Rapid, Midline Retroperitoneal Exposure For 4-level Anterior Lumbar Interbody Fusion
Wayne State University, Detroit, MI
DEMOGRAPHICS: A 77-year old female presents with decades of worsening, now intractable back pain related to kyphosis with significant compression of her cartilaginous disc spaces throughout her lumbar spine.
HISTORY: We describe a novel, rapid midline retroperitoneal operative technique who underwent an extensive L2-S1 anterior lumbar interbody fusion in addition to posterior instrumentation.
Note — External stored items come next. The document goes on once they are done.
(** * ImplicitWrap: seen-item-aware, candidate-restricted recommendation

    A shallow embedding of [replay/models/implicit_wrap.py].

    - Spark relations are lists of rows; Spark fixes no row order, so every
      statement below is about membership, counts or permutations.
    - The wrapped [implicit] model is an external collaborator: it is an
      interface ([FactorModel]) with a separately stated contract
      ([FactorModelContract]), and one executable instance ([PopModel])
      on which the examples run.
    - Python exceptions are values of [exn]; a method is a function from
      the session to an outcome and the session it leaves behind. *)

From stdpp Require Import gmap list sorting strings.

Set Warnings "-clear-no-such-hyp".

Local Open Scope Z_scope.

(** ** Rows, exceptions, sparse matrices *)

(** A row of a relation with the columns [user_idx], [item_idx],
    [relevance]: an interaction of a log, and a row of REC_SCHEMA. *)
Record Row (R : Type) := mkRow {
  user_idx : Z;
  item_idx : Z;
  relevance : R
}.
Arguments mkRow {R} _ _ _.
Arguments user_idx {R} _.
Arguments item_idx {R} _.
Arguments relevance {R} _.

(** The (user, item) identity of a row. *)
Definition identity {R} (r : Row R) : Z * Z := (user_idx r, item_idx r).

Inductive exn : Type :=
| EmptyLogError          (* the matrix builder was given a log without rows *)
| TypeError              (* subscripting None *)
| IndexError             (* .iloc[0] on an empty frame *)
| ValueError             (* pandas / numpy: columns or arrays of unequal shape *)
| FileNotFoundError      (* joblib.load of a path nothing was dumped to *)
| ModelError (code : Z)  (* raised inside the wrapped model, whatever it is *)
| InvalidKError.         (* named by the specification; no code path raises it *)

(** A sparse user x item matrix: row index, then column index, to the stored
    value. What is not stored is zero. *)
Abbreviation csr R := (gmap Z (gmap Z R)).

(** [matrix[user]]: the stored entries of one row. *)
Definition row_of {R} (A : csr R) (u : Z) : gmap Z R := default ∅ (A !! u).

Section Builder.
Context {R : Type}.
(** The reducer of the relevance values of a repeated (user, item) pair. *)
Variable reduce : R → R → R.

Definition add_interaction (A : csr R) (r : Row R) : csr R :=
  let row := row_of A (user_idx r) in
  let v := match row !! item_idx r with
           | Some old => reduce old (relevance r)
           | None => relevance r
           end in
  <[user_idx r := <[item_idx r := v]> row]> A.

Definition build (log : list (Row R)) : csr R :=
  foldl add_interaction ∅ log.

(** Modelled from the spec: [replay.utils.to_csr], the Sparse Matrix
    Builder, is imported by the wrapper and is not among the sources.
    It aggregates the relevance of repeated (user, item) pairs with the
    reducer, leaves every pair without an interaction implicitly zero, and
    fails with [EmptyLogError] on a log without interactions. The wrapper
    subscripts the matrix with [user_idx] itself, so rows and columns are
    keyed by the ids of the log. *)
Definition to_csr (log : list (Row R)) : exn + csr R :=
  match log with
  | [] => inl EmptyLogError
  | _ => inr (build log)
  end.

(** The user has an interaction with the item in the log. *)
Definition seen (log : list (Row R)) (u i : Z) : Prop :=
  ∃ r, r ∈ log ∧ user_idx r = u ∧ item_idx r = i.

End Builder.
(** [router.post("/chat", ...)]; [now] is the clock read by
    [getRateLimitStatus] and [st] the limiter state at that moment. *)
Definition chatRoute (faqs : list FaqEntry) (siteMap : list NavItem)
    (req : HttpRequest) (now : Z) (st : Limiter) : H Response :=
  htry
    (let! checked := validated (http_body req) in
     match checked with
     | inl rejection => hret rejection
     | inr trimmedQuery =>
         let! detectionResult := classify (detectNavigation faqs siteMap trimmedQuery) in
         let! aiResponse := generateChatResponse trimmedQuery detectionResult in
         let rateLimitStatus := fst (getRateLimitStatus (http_client req) now st) in
         match detectionResult with
         | FAQ faq =>
             hret (mkResponse 200
                     (ChatBody aiResponse TypeFAQ
                        (Some (faq_id (fm_faq faq), faq_question (fm_faq faq),
                               faq_category (fm_faq faq)))
                        None (rateLimitOf rateLimitStatus)))
         | NAVIGATION url intent _ =>
             if negb (String.eqb url "NOT_FOUND") then
               hret (mkResponse 200
                       (ChatBody aiResponse TypeNAVIGATION None (Some (url, intent))
                          (rateLimitOf rateLimitStatus)))
             else
               hret (mkResponse 200
                       (ChatBody aiResponse TypeCHAT None None
                          (rateLimitOf rateLimitStatus)))
         | NOT_FOUND =>
             hret (mkResponse 200
                     (ChatBody aiResponse TypeCHAT None None
                        (rateLimitOf rateLimitStatus)))
         end
     end)
    (fun err => hret (mkResponse 500 (ErrorBody "Internal server error" (Some apology)))).

(** [router.post("/navigate", ...)]: the query is neither trimmed nor
    bounded in length. *)
Definition navigateRoute (faqs : list FaqEntry) (siteMap : list NavItem)
    (req : HttpRequest) (now : Z) (st : Limiter) : H Response :=
  htry
    (match http_body req with
     | None => hthrow "TypeError"
     | Some JsOther => hret (mkResponse 400 (ErrorBody "Query is required" None))
     | Some (JsString query) =>
         if String.eqb query EmptyString then
           hret (mkResponse 400 (ErrorBody "Query is required" None))
         else
           let! result := classify (detectNavigation faqs siteMap query) in
           let rateLimitStatus := fst (getRateLimitStatus (http_client req) now st) in
           match result with
           | NAVIGATION url intent _ =>
               if String.eqb url "NOT_FOUND" then
                 hret (mkResponse 200 (NavigateBody None (rateLimitOf rateLimitStatus)))
               else
                 hret (mkResponse 200
                         (NavigateBody (Some (url, intent)) (rateLimitOf rateLimitStatus)))
           | FAQ _ | NOT_FOUND =>
               hret (mkResponse 200 (NavigateBody None (rateLimitOf rateLimitStatus)))
           end
     end)
    (fun err =>
       hret (mkResponse 500
               (ErrorBody "Internal server error" (Some "Kechirasiz, xatolik yuz berdi.")))).

(** [router.post("/talk", ...)] *)
Definition talkRoute (req : HttpRequest) (now : Z) (st : Limiter) : H Response :=
  htry
    (let! checked := validated (http_body req) in
     match checked with
     | inl rejection => hret rejection
     | inr trimmedQuery =>
         let! aiResponse := generateGeneralChat trimmedQuery in
         let rateLimitStatus := fst (getRateLimitStatus (http_client req) now st) in
         hret (mkResponse 200
                 (ChatBody aiResponse TypeCHAT None None (rateLimitOf rateLimitStatus)))
     end)
    (fun err =>
       hret (mkResponse 500
               (ErrorBody "Internal server error" (Some "Kechirasiz, xatolik yuz berdi.")))).

(** [router.get("/health", ...)] *)
Definition healthRoute (now : Z) : H Response :=
  hret (mkResponse 200 (HealthBody now)).

(** The router: [router.use(rateLimiter)] is registered before the four
    routes, so every request to them passes the middleware first and
    reaches its handler only when the middleware calls [next()].
    [arrival] is the clock read by the middleware and [later] the clock read
    by the handler; the handler is run on the state the middleware left,
    that is, with no other request handled in between. *)
Inductive Route := PostChat | PostNavigate | PostTalk | GetHealth.

Definition assistantRouter (faqs : list FaqEntry) (siteMap : list NavItem)
    (route : Route) (req : HttpRequest) (arrival : Z) (w : WriteOutcome) (later : Z)
    (sv : Services) (st : Limiter)
    : (Result Response * list Event) * option Headers * Limiter :=
  let '(verdict, st') := rateLimiter (http_client req) arrival w st in
  match verdict with
  | TooManyRequests resetAt remaining hoursLeft =>
      ((Ok (mkResponse 429 (RateLimitExceededBody resetAt remaining hoursLeft)), []),
       None, st')
  | Next headers =>
      (match route with
       | PostChat => chatRoute faqs siteMap req later st'
       | PostNavigate => navigateRoute faqs siteMap req later st'
       | PostTalk => talkRoute req later st'
       | GetHealth => healthRoute later
       end sv [],
       headers, st')
  end.

(** A query that [/chat] and [/talk] accept: a string whose trimmed form
    has between 1 and 500 characters. *)
Definition acceptable (v : JsValue) : Prop :=
  exists query, v = JsString query
                /\ (1 <= String.length (JS.trim query) <= 500)%nat.

(** How the status code of [/chat] and [/talk] follows the body of the
    request, and that only a 200 has consulted a service. *)
Definition statusFollowsBody (body : option JsValue)
    (outcome : Result Response * list Event) : Prop :=
  exists response trace,
    outcome = (Ok response, trace)
    /\ (res_status response = 500 <-> body = None)
    /\ (res_status response = 400 <-> exists v, body = Some v /\ ~ acceptable v)
    /\ (res_status response = 200 <-> exists v, body = Some v /\ acceptable v)
    /\ (res_status response <> 200 -> trace = []).

(** The rate-limit information a body carries, if any. *)
Definition rateLimitOfBody (body : Body) : option RateLimitInfo :=
  match body with
  | ChatBody _ _ _ _ info | NavigateBody _ info => Some info
  | ErrorBody _ _ | HealthBody _ | RateLimitExceededBody _ _ _ => None
  end.
(** ** The words [main] reads *)

Lemma split_colon_spec input word after :
  split_colon input = (word, after) →
  Forall (λ c, code c ≠ 58) word
  ∧ input = word ++ match after with
                    | Some digits => ":"%char :: digits
                    | None => []
                    end.
Proof.
  revert word after. induction input as [|c rest IH]; intros word after Hsplit;
    cbn [split_colon] in Hsplit.
  - injection Hsplit as <- <-. by split.
  - destruct (code c =? 58) eqn:Hc.
    + injection Hsplit as <- <-. split; [done|]. cbn. f_equal.
      apply Z.eqb_eq in Hc. by apply code_inj.
    + destruct (split_colon rest) as [word' after'].
      injection Hsplit as <- <-.
      destruct (IH word' after' eq_refl) as [Hword Hrest].
      apply Z.eqb_neq in Hc. split; [by constructor|]. cbn. by f_equal.
Qed.

Lemma split_colon_app word rest :
  Forall (λ c, code c ≠ 58) word →
  split_colon (word ++ ":"%char :: rest) = (word, Some rest).
Proof.
  induction 1 as [|c word Hc _ IH]; [done|].
  cbn [app split_colon]. apply Z.eqb_neq in Hc. by rewrite Hc, IH.
Qed.

Lemma split_colon_none word :
  Forall (λ c, code c ≠ 58) word → split_colon word = (word, None).
Proof.
  induction 1 as [|c word Hc _ IH]; [done|].
  cbn [split_colon]. apply Z.eqb_neq in Hc. by rewrite Hc, IH.
Qed.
PLAN: A longitudinal incision was fashioned between the L3-S1 segments, with skin and subcutaneous tissues dissected down to the linea alba, subcutaneous tissues cleared to the left of midline, and anterior rectus sheath incised. We exposed only the medial rectus abdominis muscle, dissecting this portion off the posterior rectus sheath, and bluntly exposing the posterior rectus sheath with gentle upward exposure of the posterior rectus sheath, visualizing the arcuate line, with transversalis fascia immediately seen inferiorly. The peritoneum was mobilized and a bookwalter retractor placed. Due to her high riding pelvic brim, the IVC confluence and aortic bifurcation overlaid the L5-S1 segments. The iliolumbar vein and surrounding lumbar vessels from the aorta and inferior vena cava were carefully dissected and ligated in order to mobilize the patient's left iliac vein towards the right side during exposure of the L5-S1 segment. Small lumbar vessels and the middle sacral vessels were clipped. The abdominal aorta and iliac veins were retracted toward the patient's right side. Exposure to the L2 level was facilitated by mobilization of the retroperitoneum and clipping remaining lumbar vessels to allow handheld retraction of the aorta and IVC toward the right side.
DISCUSSION: The commonly used left lower abdominal transverse and paramedian incisions require significant mobilization of the left rectus muscle with increased abdominal wall morbidity, likelihood for rectus sheath hematoma and suboptimal retraction of spine centering during intraoperative radiography. Our approach enables an essentially midline approach to the rectus muscle and uses the diminution of the transversalis fascia-to-peritoneum transition in the pelvis to provide expedited exposure for L5-S1, L4-L5 exposures, and multilevel exposures.